The hands shiver. The knees- weak, trembling, unsure of where your steps are headed. A perpetual pain in the chest; not the thundering and diagnosable kind, but the nasty, grave, deeply entrenched kind, the one which leaves you paralyzed, frozen, still. The one you can’t go to the doctor with, or won’t; How would you really describe the symptoms? “It’s eating the insides of all my organs, but I am pretty sure it’s just in my head”. But your stomach, it doesn’t hurt; it’s almost as if it doesn’t exist anymore. It is only your precarious bones that prevent your body from falling apart. The ineffable sinking feeling it accords you with, one you’re sure you won’t ever be able to overcome; one of the only things you’re sure of. The insurmountable agony, the lingering sadness deeply ingrained in the pit of your soul. You feel hollow, but never empty. There is always a void within you, shouting, bawling, begging for freedom, for the opportunity to be able to break free, to let go of the shackles, its limbs so everlastingly tethered to you. But what do you do about it?
Easy. You get up, dress up, and show up. Every day, without fail. You don’t do it because you want to, but because you have to. Given a choice, you’d rather lie in that unkempt bed forever. Except for that, isn’t an option. It never is. So instead, you wake up from eight hours of pretence sleep, splash some water on that frown, hoping, some of it has secretly seeped inside your body, just enough to cleanse your system in its entirety. Next, wear that smile like it’s a newly picked robe. Only, it isn’t new, or real, or even convincing for that matter. Who do you think you’re fooling? Definitely not yourself.
When did it happen? Do you remember? When was the exact moment, your effortless charm turned into a well rehearsed technique, your bona fide warmth into a forced formality? That ever so genial nature into a lackadaisical and dull temperament, that unabashed public display of love and affection into a covertly carried out highly occasional and clandestine rarity. When did the optimist-realist turn into a misanthrope? The Pollyanna to Cassandra? The bridge you crossed from perennially offering a helping hand to that enervated sigh.

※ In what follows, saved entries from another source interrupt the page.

(** * Vector space search over an in-memory inverted index

    A shallow embedding of the [IrIndex] class of
    [apps/information-retrieval/Vector Space.ipynb] (Python 2): the
    tokenizer [pattern.split], [index_document], [create_tf_dictionary],
    [create_tfidf_list] and [vector_space_search], followed by the
    properties of the index and of the scorer.

    Modelling choices.
    - Python [str] is a byte string: [string] of the Standard Library.
    - [self.index] and the document vectors are only ever looked up, never
      iterated: they are finite maps ([gmap]).  The query dictionary and
      the [hits] dictionary are iterated, so they are association lists
      that keep their keys in insertion order.  CPython 2 iterates a dict
      in hash-table order; that order is an artefact the results do not
      depend on, beyond being the same for every traversal of one
      unmodified dict.
    - Python floats are idealised as real numbers: [log] is [ln].
    - The exceptions a search could raise are explicit ([result]). *)

From Stdlib Require Import Ascii Reals Lra.
From stdpp Require Import gmap strings list fin_maps sorting.

Local Open Scope string_scope.
Local Open Scope list_scope.
Local Open Scope nat_scope.

(** ** Exceptions *)

Inductive exn : Type :=
| KeyError            (* d[k] on a missing key *)
| IndexError          (* l[i] out of range *)
| ZeroDivisionError   (* float division by 0.0 *)
| ValueError.         (* math.log of 0.0, numpy.dot on unequal lengths *)

Inductive result (A : Type) : Type :=
| Ok (a : A)
| Raise (e : exn).
Arguments Ok {A} a.
Arguments Raise {A} e.

#[global] Instance result_ret : MRet result := λ A a, Ok a.

#[global] Instance result_bind : MBind result := λ A B k r,
  match r with
  | Ok a => k a
  | Raise e => Raise e
  end.

(** A [for] loop whose body may raise. *)
Fixpoint for_each {A S} (body : S → A → result S) (l : list A) (s : S)
  : result S :=
  match l with
  | [] => Ok s
  | a :: l' => s' ← body s a; for_each body l' s'
  end.

Definition of_option {A} (e : exn) (o : option A) : result A :=
  match o with
  | Some a => Ok a
  | None => Raise e
  end.

(** ** The tokenizer: [re.compile("^\s+|\s*,*\s*|\s+$").split] *)

Module Tokenizer.

(** [\s] on a byte string without flags: tab, newline, vertical tab,
    form feed, carriage return and space. *)
Definition is_space (c : ascii) : bool :=
  let n := nat_of_ascii c in
  ((9 <=? n)%nat && (n <=? 13)%nat) || (n =? 32)%nat.

Definition is_comma (c : ascii) : bool :=
  (nat_of_ascii c =? 44)%nat.

Fixpoint skip_while (p : ascii → bool) (s : string) : string :=
  match s with
  | String c s' => if p c then skip_while p s' else s
  | EmptyString => s
  end.

(** What is left of [s] after the pattern has matched at its head.  The
    alternatives are tried in order: [^\s+] needs the beginning of the
    input and one space; [\s*,*\s*] always matches, possibly the empty
    string, so [\s+$] is never tried. *)
Definition after_match (at_begin : bool) (s : string) : string :=
  match s with
  | String c _ =>
      if at_begin && is_space c then skip_while is_space s
      else skip_while is_space (skip_while is_comma (skip_while is_space s))
  | EmptyString => s
  end.

(** The loop of [pattern_split] in [_sre.c] (Python 2.7): a non-empty
    match closes the current token and the search resumes after it; an
    empty match is skipped by moving one character on, and ends the loop
    at the end of the input.  [tok] is the text since the last
    separator. *)
Fixpoint split_from (fuel : nat) (at_begin : bool) (tok s : string)
  : list string :=
  match fuel with
  | 0 => [tok +:+ s]
  | S fuel' =>
      let rest := after_match at_begin s in
      if (String.length rest <? String.length s)%nat
      then tok :: split_from fuel' false "" rest
      else match s with
           | EmptyString => [tok]
           | String c s' => split_from fuel' false (tok +:+ String c "") s'
           end
  end.

Definition split (s : string) : list string :=
  split_from (S (String.length s)) true "" s.

End Tokenizer.

(** ** [str.count]: non-overlapping occurrences of [sub] *)

Fixpoint count_from (sub : string) (skip : nat) (s : string) : nat :=
  match s with
  | EmptyString => 0
  | String _ s' =>
      match skip with
      | S k => count_from sub k s'
      | 0 => if String.prefix sub s
             then S (count_from sub (String.length sub - 1) s')
             else count_from sub 0 s'
      end
  end.

Definition str_count (s sub : string) : nat :=
  match sub with
  | EmptyString => S (String.length s)
  | _ => count_from sub 0 s
  end.

(** ** The index *)

(** The three collections of [IrIndex.__init__]: the postings of every
    term, the documents in the order they were indexed, and one
    term-frequency vector per document. *)
Record IrIndex : Type := mkIrIndex {
  index : gmap string (list nat);
  documents : list string;
  vectors : list (gmap string nat)
}.

Definition init : IrIndex := mkIrIndex ∅ [] [].

(** What a method hands back to its caller. *)
Inductive retval : Type :=
| PyNone
| PyInt (n : nat).

(** The body of the loop [for term in terms] of [index_document]: the
    posting is appended for every occurrence of the term. *)
Definition index_term (document_pos : nat)
    (st : gmap string (list nat) * gmap string nat) (term : string)
  : gmap string (list nat) * gmap string nat :=
  let '(idx, vector) := st in
  let idx :=
    match idx !! term with
    | None => <[term := []]> idx
    | Some _ => idx
    end in
  let idx := <[term := default [] (idx !! term) ++ [document_pos]]> idx in
  let vector :=
    match vector !! term with
    | None => <[term := 1]> vector
    | Some n => <[term := n + 1]> vector
    end in
  (idx, vector).

(** [index_document] has no [return] statement: the caller gets [None]. *)
Definition index_document (self : IrIndex) (document : string)
  : IrIndex * retval :=
  let terms := Tokenizer.split document in
  let documents' := documents self ++ [document] in
  let document_pos := length documents' - 1 in
  let '(idx, vector) :=
    foldl (index_term document_pos) (index self, ∅) terms in
  (mkIrIndex idx documents' (vectors self ++ [vector]), PyNone).

(** The index after indexing [docs] in order, from a fresh [IrIndex()]. *)
Definition index_all (docs : list string) : IrIndex :=
  foldl (λ self document, (index_document self document).1) init docs.

(** ** Scoring *)

(** An iterated dictionary: its items in insertion order, keys distinct. *)
Definition dict_mem {K V} `{EqDecision K} (k : K) (d : list (K * V)) : bool :=
  bool_decide (k ∈ d.*1).

Definition create_tf_dictionary (terms : string) : list (string * nat) :=
  foldl (λ res term,
           if dict_mem term res then res
           else res ++ [(term, str_count terms term)])
        [] (Tokenizer.split terms).

(** [log(float(N) / float(df))]: the division raises on [df = 0], and
    [log] raises on the quotient [0.0]. *)
Definition idf (N df : nat) : result R :=
  if (df =? 0)%nat then Raise ZeroDivisionError
  else if (N =? 0)%nat then Raise ValueError
  else Ok (ln (INR N / INR df)).

(** [create_tfidf_list(self, *args)]: [args[0]] is the query dictionary,
    and [vector], when present, is [args[1]]. *)
Definition create_tfidf_list (self : IrIndex) (tf : list (string * nat))
    (vector : option (gmap string nat)) : result (list R) :=
  match vector with
  | None => Ok (INR <$> tf.*2)
  | Some vector =>
      for_each (λ res term,
                  match vector !! term with
                  | Some n =>
                      postings ← of_option KeyError (index self !! term);
                      w ← idf (length (documents self)) (length postings);
                      Ok (res ++ [(INR n * w)%R])
                  | None => Ok (res ++ [0%R])
                  end)
               tf.*1 []
  end.

(** [numpy.dot] of two one-dimensional arrays. *)
Fixpoint dot (xs ys : list R) : result R :=
  match xs, ys with
  | [], [] => Ok 0%R
  | x :: xs', y :: ys' => s ← dot xs' ys'; Ok (x * y + s)%R
  | _, _ => Raise ValueError
  end.

(** The body of the loop [for post in self.index[term]]: a document that
    is already a key of [hits] is skipped. *)
Definition visit (self : IrIndex) (terms_tf_dictionary : list (string * nat))
    (hits : list (nat * list R)) (post : nat)
  : result (list (nat * list R)) :=
  if dict_mem post hits then Ok hits
  else
    vector ← of_option IndexError (vectors self !! post);
    tfidf_list ← create_tfidf_list self terms_tf_dictionary (Some vector);
    Ok (hits ++ [(post, tfidf_list)]).

Definition vector_space_search (self : IrIndex) (terms : string)
  : result (list (R * string)) :=
  let terms_tf_dictionary := create_tf_dictionary terms in
  terms_tfidf_list ← create_tfidf_list self terms_tf_dictionary None;
  let hitting_terms :=
    filter (λ term, is_Some (index self !! term)) (Tokenizer.split terms) in
  hits ←
    for_each (λ hits term,
      postings ← of_option KeyError (index self !! term);
      for_each (visit self terms_tf_dictionary) postings hits)
      hitting_terms [];
  for_each (λ res hit,
    score ← dot terms_tfidf_list hit.2;
    document ← of_option IndexError (documents self !! hit.1);
    Ok (res ++ [(score, document)]))
    hits [].

(** The corpus of the notebook's examples. *)
Definition wines : list string :=
  [ "Bruno Clair Chambertin Clos de Beze 2001, Bourgogne, France";
    "Bruno Clair Chambertin Clos de Beze 2005, Bourgogne, France";
    "Bruno Clair Clos Saint Jaques 2001, Bourgogne, France";
    "Bruno Clair Clos Saint Jaques 2002, Bourgogne, France";
    "Bruno Clair Clos Saint Jaques 2005, Bourgogne, France";
    "Coche-Dury Bourgogne Chardonay 2005, Bourgogne, France";
    "Chateau Margaux 1982, Bordeaux, France";
    "Chateau Margaux 1996, Bordeaux, France";
    "Chateau Latour 1982, Bordeaux, France";
    "Domaine Raveneau Le Clos 2001, Bourgogne, France" ].

(** ** Observations on an index *)

(** The posting list of a term; empty for a term that is not a key. *)
Definition postings (self : IrIndex) (t : string) : list nat :=
  default [] (index self !! t).

(** The count of term [t] in the vector of document [d]; [0] where the
    vector has no entry, or there is no such document. *)
Definition tf (self : IrIndex) (d : nat) (t : string) : nat :=
  default 0 (vectors self !! d ≫= (.!! t)).

(** How often a token occurs in a token sequence. *)
Definition occ (t : string) (terms : list string) : nat :=
  length (filter (λ u, u = t) terms).

(** The postings of [t] over a corpus: each document position, once for
    every occurrence of [t] among the tokens of that document. *)
Definition all_postings (t : string) (docs : list string) : list nat :=
  concat (imap (λ d doc, replicate (occ t (Tokenizer.split doc)) d) docs).

(** The keys of [hits] after the posts [l] have gone through the loop:
    a post already present is skipped. *)
Definition add_new (ks : list nat) (p : nat) : list nat :=
  if bool_decide (p ∈ ks) then ks else ks ++ [p].

Definition candidates (self : IrIndex) (terms : list string) : list nat :=
  foldl add_new []
    (filter (λ term, is_Some (index self !! term)) terms ≫= postings self).

(** The tf-idf weight of term [t] in document [d], in the dimension of a
    query term: zero when [d] has no entry for [t]. *)
Definition doc_weight (self : IrIndex) (d : nat) (t : string) : R :=
  match vectors self !! d ≫= (.!! t) with
  | Some n =>
      (INR n * ln (INR (length (documents self))
                   / INR (length (postings self t))))%R
  | None => 0%R
  end.

(** The sum, over the query's terms, of the raw query frequency times the
    document's tf-idf weight. *)
Definition score (self : IrIndex) (q : list (string * nat)) (d : nat) : R :=
  foldr (λ '(t, n) s, (INR n * doc_weight self d t + s)%R) 0%R q.

(** The entry of a term after [n] more occurrences were counted. *)
Definition bump_postings (pos n : nat) (o : option (list nat))
  : option (list nat) :=
  match n with
  | 0 => o
  | _ => Some (default [] o ++ replicate n pos)
  end.

Definition bump_count (n : nat) (o : option nat) : option nat :=
  match n with
  | 0 => o
  | _ => Some (default 0 o + n)
  end.
(** The run of the loop around the record at position [length l1]. *)
Lemma dispatch_at (srv : Smtp) (l1 : list Recipient) (rec : Recipient)
    (l2 : list Recipient) :
  let before := run srv l1 in
  exists o later_results later_trace,
    iteration (server before) (S (List.length l1)) rec o
    /\ results (run srv (l1 ++ rec :: l2)%list)
       = (results before ++ results o ++ later_results)%list
    /\ trace (run srv (l1 ++ rec :: l2)%list)
       = (trace before ++ trace o ++ later_trace)%list
    /\ List.length (results before) = List.length l1
    /\ Forall (fun e => exists i, event_idx e = Some i
                                  /\ i < S (List.length l1))
         (trace before)
    /\ Forall (fun e => exists i, event_idx e = Some i
                                  /\ S (List.length l1) < i)
         later_trace.
Proof.
  intros before. unfold dispatch in *.
  rewrite send_loop_app. cbn [send_loop]. fold before.
  rewrite send_loop_delta, send_one_delta. cbn zeta.
  cbn [server results trace].
  set (o := one (1 + List.length l1) rec (fresh (server before))).
  exists o, (results (loop (S (1 + List.length l1)) l2 (fresh (server o)))),
    (trace (loop (S (1 + List.length l1)) l2 (fresh (server o)))).
  destruct (send_loop_shape l1 1 srv) as [Hlen [_ Hidx]].
  destruct (send_loop_shape l2 (S (1 + List.length l1)) (server o))
    as [_ [_ Hidx2]].
  split; [apply send_one_iteration|].
  split; [now rewrite app_assoc|].
  split; [now rewrite app_assoc|].
  split; [exact Hlen|]. split.
  - eapply Forall_impl; [|exact Hidx]. cbn beta.
    intros e [i [E Hi]]. exists i. split; [exact E | lia].
  - eapply Forall_impl; [|exact Hidx2]. cbn beta.
    intros e [i [E Hi]]. exists i. split; [exact E | lia].
Qed.
(** * hvadvilduhelst: the dataset loader and the hub upload, verified

    A shallow embedding of [src/hvadvilduhelst/load_hygdk.py] and
    [src/hvadvilduhelst/upload_to_huggingface.py], and of parts of
    [scripts/probe_dataset.py]: the loading step of [main] and the two
    checks [analyze_dataset_structure] and [detect_quality_issues].

    Conventions of the embedding.
    - A Python [str] is a Rocq [string] holding the text in UTF-8: the loader
      opens every file with [encoding='utf-8'], and every character the JSON
      decoder looks at (quotes, braces, digits, white space) is ASCII, so the
      bytes of any other character pass through the decoder unchanged.
    - A Python exception is a value of [exception]; code that may raise
      returns a [result].
    - The file system is a finite map from path strings to nodes; a
      directory node lists its entries in the order [os.scandir] yields them.
    - The library functions the loader calls ([json.loads], [Path.glob],
      [Path.stem], [open] and line iteration) are transcribed from CPython
      3.11 ([json/decoder.py], [json/scanner.py], [pathlib.py]).  Where the
      pure-Python decoder and the C accelerator that CPython runs by default
      differ (which characters count as digits and hexadecimal digits), the
      model follows the accelerator.  Resource limits of the interpreter
      (recursion depth, the digit limit of [int], memory) are not
      modelled. *)

From Stdlib Require Import Ascii String.
From stdpp Require Import gmap strings list fin_maps.
From stdpp Require Import sorting.

Set Warnings "-register-all".
Local Open Scope string_scope.
Local Open Scope nat_scope.

(** ** Exceptions and results *)

Inductive exception :=
| JSONDecodeError (msg : string)
| KeyError (key : string)
| TypeError (msg : string)
| ValueError (msg : string)
| IsADirectoryError (name : string)
| FileNotFoundError (name : string)
| UnicodeDecodeError
| StopIteration        (* the scanner's "no value starts here" signal *)
| RecursionError.      (* the decoder ran out of fuel; see [json_loads_fuel] *)

Inductive result (A : Type) :=
| Ok (a : A)
| Raise (e : exception).
Arguments Ok {A} a.
Arguments Raise {A} e.

#[global] Instance result_ret : MRet result := fun A a => Ok a.
#[global] Instance result_bind : MBind result := fun A B f r =>
  match r with
  | Ok a => f a
  | Raise e => Raise e
  end.
#[global] Instance result_fmap : FMap result := fun A B f r =>
  match r with
  | Ok a => Ok (f a)
  | Raise e => Raise e
  end.

Definition is_Ok {A} (r : result A) : Prop := ∃ a, r = Ok a.
Definition is_Raise {A} (r : result A) : Prop := ∃ e, r = Raise e.

(** ** Characters *)

Module Char.

Definition quote : ascii := "034"%char.
Definition backslash : ascii := "092"%char.
Definition tab : ascii := "009"%char.
Definition lf : ascii := "010"%char.
Definition cr : ascii := "013"%char.

Definition code (c : ascii) : N := N_of_ascii c.

(** [WHITESPACE_STR = ' \t\n\r'] of json/decoder.py. *)
Definition is_json_ws (c : ascii) : bool :=
  Ascii.eqb c " " || Ascii.eqb c tab || Ascii.eqb c lf || Ascii.eqb c cr.

(** [str.isspace] on the ASCII range: space, \t \n \v \f \r and the four
    separators 0x1c..0x1f. *)
Definition is_space (c : ascii) : bool :=
  let n := code c in
  ((n =? 32) || ((9 <=? n) && (n <=? 13)) || ((28 <=? n) && (n <=? 31)))%N.

Definition is_digit (c : ascii) : bool :=
  let n := code c in ((48 <=? n) && (n <=? 57))%N.

Definition is_digit19 (c : ascii) : bool :=
  let n := code c in ((49 <=? n) && (n <=? 57))%N.

Definition digit_value (c : ascii) : Z := (Z.of_N (code c) - 48)%Z.

(** One hexadecimal digit, as the C scanner of [_json] reads it. *)
Definition hex_value (c : ascii) : option N :=
  let n := code c in
  if ((48 <=? n) && (n <=? 57))%N then Some (n - 48)%N
  else if ((97 <=? n) && (n <=? 102))%N then Some (n - 87)%N
  else if ((65 <=? n) && (n <=? 70))%N then Some (n - 55)%N
  else None.

Definition of_code (n : N) : ascii := ascii_of_N n.

End Char.

(** ** Text *)

Module Text.

(** [WHITESPACE.match(s, end).end()]: the text after its leading JSON
    white space. *)
Fixpoint skip_ws (s : string) : string :=
  match s with
  | String c rest => if Char.is_json_ws c then skip_ws rest else s
  | EmptyString => s
  end.

(** [s.startswith(p)] together with the text after the prefix. *)
Fixpoint strip_prefix (p s : string) : option string :=
  match p, s with
  | EmptyString, _ => Some s
  | String a p', String b s' => if Ascii.eqb a b then strip_prefix p' s' else None
  | String _ _, EmptyString => None
  end.

(** [s.endswith(p)]. *)
Fixpoint ends_with (p s : string) : bool :=
  match s with
  | EmptyString => String.eqb p EmptyString
  | String _ s' => String.eqb p s || ends_with p s'
  end.

(** [name.rfind('.')], [None] for -1. *)
Fixpoint rfind_dot (s : string) : option nat :=
  match s with
  | EmptyString => None
  | String c s' =>
      match rfind_dot s' with
      | Some i => Some (S i)
      | None => if Ascii.eqb c "." then Some 0%nat else None
      end
  end.

(** [s[:n]]. *)
Fixpoint take (n : nat) (s : string) : string :=
  match n, s with
  | S n', String c s' => String c (take n' s')
  | _, _ => EmptyString
  end.

(** [chr(n)] in UTF-8.  A lone surrogate, which Python keeps in a [str],
    takes the three-byte form of its code point. *)
Definition chr (n : N) : string :=
  (if n <? 128 then String (Char.of_code n) EmptyString
   else if n <? 2048 then
     String (Char.of_code (192 + n / 64))
       (String (Char.of_code (128 + n mod 64)) EmptyString)
   else if n <? 65536 then
     String (Char.of_code (224 + n / 4096))
       (String (Char.of_code (128 + (n / 64) mod 64))
          (String (Char.of_code (128 + n mod 64)) EmptyString))
   else
     String (Char.of_code (240 + n / 262144))
       (String (Char.of_code (128 + (n / 4096) mod 64))
          (String (Char.of_code (128 + (n / 64) mod 64))
             (String (Char.of_code (128 + n mod 64)) EmptyString))))%N.

End Text.

(** ** Reading a text file

    [open(file_path, 'r', encoding='utf-8')] followed by [for line in f]:
    the bytes are decoded as strict UTF-8, newlines are translated
    ([newline=None]: "\r\n" and "\r" become "\n"), and the text is cut
    after every "\n", each line keeping its terminator. *)

Module TextIO.

Definition is_cont (n : N) : bool := ((128 <=? n) && (n <=? 191))%N.
(** * Verification of the ND-JSON to Avro converters

    The repository holds two scripts, [python-avro/convert.py] and
    [python-fastavro/convert.py].  Each one reads an Avro schema, reads a
    file of newline-delimited JSON events, maps every line through
    [transform_record] and hands the resulting records to an Avro writer.

    The scripts are glue around library calls ([json.loads],
    [dateutil.parser.parse], [int], [decimal.Decimal], [Decimal.shift],
    [Decimal.to_integral_value], [datetime.replace]).  The embedding keeps
    the scripts' own control flow (evaluation order of the dictionary
    display, the streaming and the batch driver) and models the library
    calls they make:

    - text is a Rocq [string], a sequence of bytes; on ASCII text bytes and
      Python characters coincide;
    - the two parsers that cannot reasonably be written out (the JSON
      scanner and dateutil's permissive date parser) are fields of the
      class [Externals], so that every general theorem holds for whatever
      these parsers accept; executable reference instances are given for
      evaluating concrete lines;
    - [int] follows [PyLong_FromString], with the default limit of 4300
      digits on the conversion of text;
    - [Decimal] and the decimal operations follow CPython's [decimal]
      module with the default context (precision 28, [InvalidOperation]
      trapped): the operations as [_pydecimal.py] spells them out, the
      limits on exponents as the C implementation of a 64-bit build has
      them, which is the one [import decimal] loads. *)

From Stdlib Require Import ZArith NArith Ascii String List Bool Lia.
From stdpp Require Import base option list strings gmap.

Set Warnings "-register-all".

Local Open Scope string_scope.
Local Open Scope Z_scope.

(** ** Exceptions and the error monad *)

(** The exception classes the scripts can raise.  [JSONDecodeError] and
    [ParserError] are subclasses of [ValueError] in Python;
    [InvalidOperation] is a subclass of [ArithmeticError], [RecursionError]
    of [RuntimeError]. *)
Inductive pyerr : Type :=
| KeyError (key : string)
| TypeError
| ValueError
| JSONDecodeError
| RecursionError
| ParserError
| OverflowError
| InvalidOperation
| OSError (path : string)
| LibraryError (name : string).

Inductive result (A : Type) : Type :=
| OK (a : A)
| Err (e : pyerr).
Arguments OK {A} a.
Arguments Err {A} e.

#[global] Instance result_ret : MRet result := fun A a => OK a.

#[global] Instance result_bind : MBind result := fun A B k m =>
  match m with
  | OK a => k a
  | Err e => Err e
  end.

Definition succeeds {A : Type} (m : result A) : Prop :=
  exists a, m = OK a.

Definition fails {A : Type} (m : result A) : Prop :=
  exists e, m = Err e.

(** ** JSON documents and Python values *)

(** The three non-standard constants [json.loads] accepts. *)
Inductive json_constant : Type := JNaN | JInfinity | JNegInfinity.
(** [score_confidence(matched, year, value, unit)], lines 81-97. *)
Definition score_confidence
    (matched : bool) (year : option Z) (value : option Q)
    (unit : option string) : Z :=
  let score := 0 in
  let score := if matched then score + 30 else score in
  let score := if year_plausible year then score + 25 else score in
  let score :=
    if value_is_year value year
    then score + (match unit with None => -50 | Some _ => -10 end)
    else score in
  let score :=
    match value with
    | Some v =>
        if negb (Qeq_bool v 0) then
          let score := score + 30 in
          if qlt 0 v && qlt v 1 && negb (unit_recognized unit)
          then score - 10
          else if qlt v 10 && negb (unit_truthy unit)
          then score - 15
          else score
        else score
    | None => score
    end in
  let score :=
    if unit_truthy unit
    then score + (if unit_recognized unit then 20 else 10)
    else score in
  Z.max (Z.min score 100) 0.

(** [is_valid_entry(ind)], lines 49-60. *)
Definition is_valid_entry (ind : record) : result bool :=
  v ← getitem ind "Value";
  if is_none v || py_eq v (PFloat 0) then Ok false
  else
    y ← getitem ind "Year";
    in_span ←
      (if is_none y then Ok false
       else match num_of y with
            | Some q => Ok (Qle_bool 1970 q && Qle_bool q 2050)
            | None => Raise TypeError
            end);
    if negb (in_span : bool) then Ok false
    else
      i ← getitem ind "Indicator";
      if negb (truthy i) then Ok false
      else
        raw ← getitem ind "RawText";
        raw ← as_str raw;
        if existsb (fun x => PyStr.contains x (PyStr.lower raw))
                   ["access denied"; "cookies required"]
        then Ok false
        else Ok (negb (py_eq v y)).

Why are we so afraid to talk? To let people in? To hold down the guard, even for a minute. Maybe because the last time you tried doing that, it didn’t serve you well.The last time you told someone you’ve abusive parents, your entire school learnt about it. Or, that time he told you- he’s adopted- it made you felt special and important, only to learn after months, how every girl he’s ever spoken to was confided in, with that piece of information in the very first conversation. Or, how she talked to you about her past, but forgot to mention a little detail about how she cheated on him.
So instead, we start wearing a garb to cloak those insecurities. To veil that complete absence of trust we harbor, to pretend like we know where we’re headed. But in reality, we’re so terribly fear-stricken and petrified by the very idea of unearthing our past and exposing someone to it. It’s almost like giving a part of yourself to someone, one you won’t ever get back. (No, not like virginity)
And so, we resent attachment of any sort, anything that makes us even a tad bit vulnerable to pain, to heartache.
But the truth is, you have to take that jump, that leap of faith. Isn’t that the only possible way one can ever find their true soul mate? Not necessarily in the romantic sense of the term, but merely someone you can talk to at any time of the day, someone you can list as your emergency contact not because it’s obligatory for you to mention a blood relative but because you trust that person with your life, because he is your person. Do you, have a person?
So we take that risk, play the gamble. Forgo what our mind tells us and listen to our heart. No, the heart isn’t always right. More often than not, it’s foolish and flippant, daft and idiotic, frivolous and unwarranted. But once in a blue moon, it’s absolutely spot on. The odds are against you, but you take that leap in the dark or else you are forever inflicted with the ‘pretentious good sleep’, the ‘fake smile’ to put on for the world to see, the ‘weak knees’, the ‘aching chest’, the ‘precarious skeleton’.
Your call, the whimsical heart or the prudent mind. The staunch stomach or the hollow void. You pick. To find your person, or to lay down in solitude. To be someone’s person, or be a solitary reaper.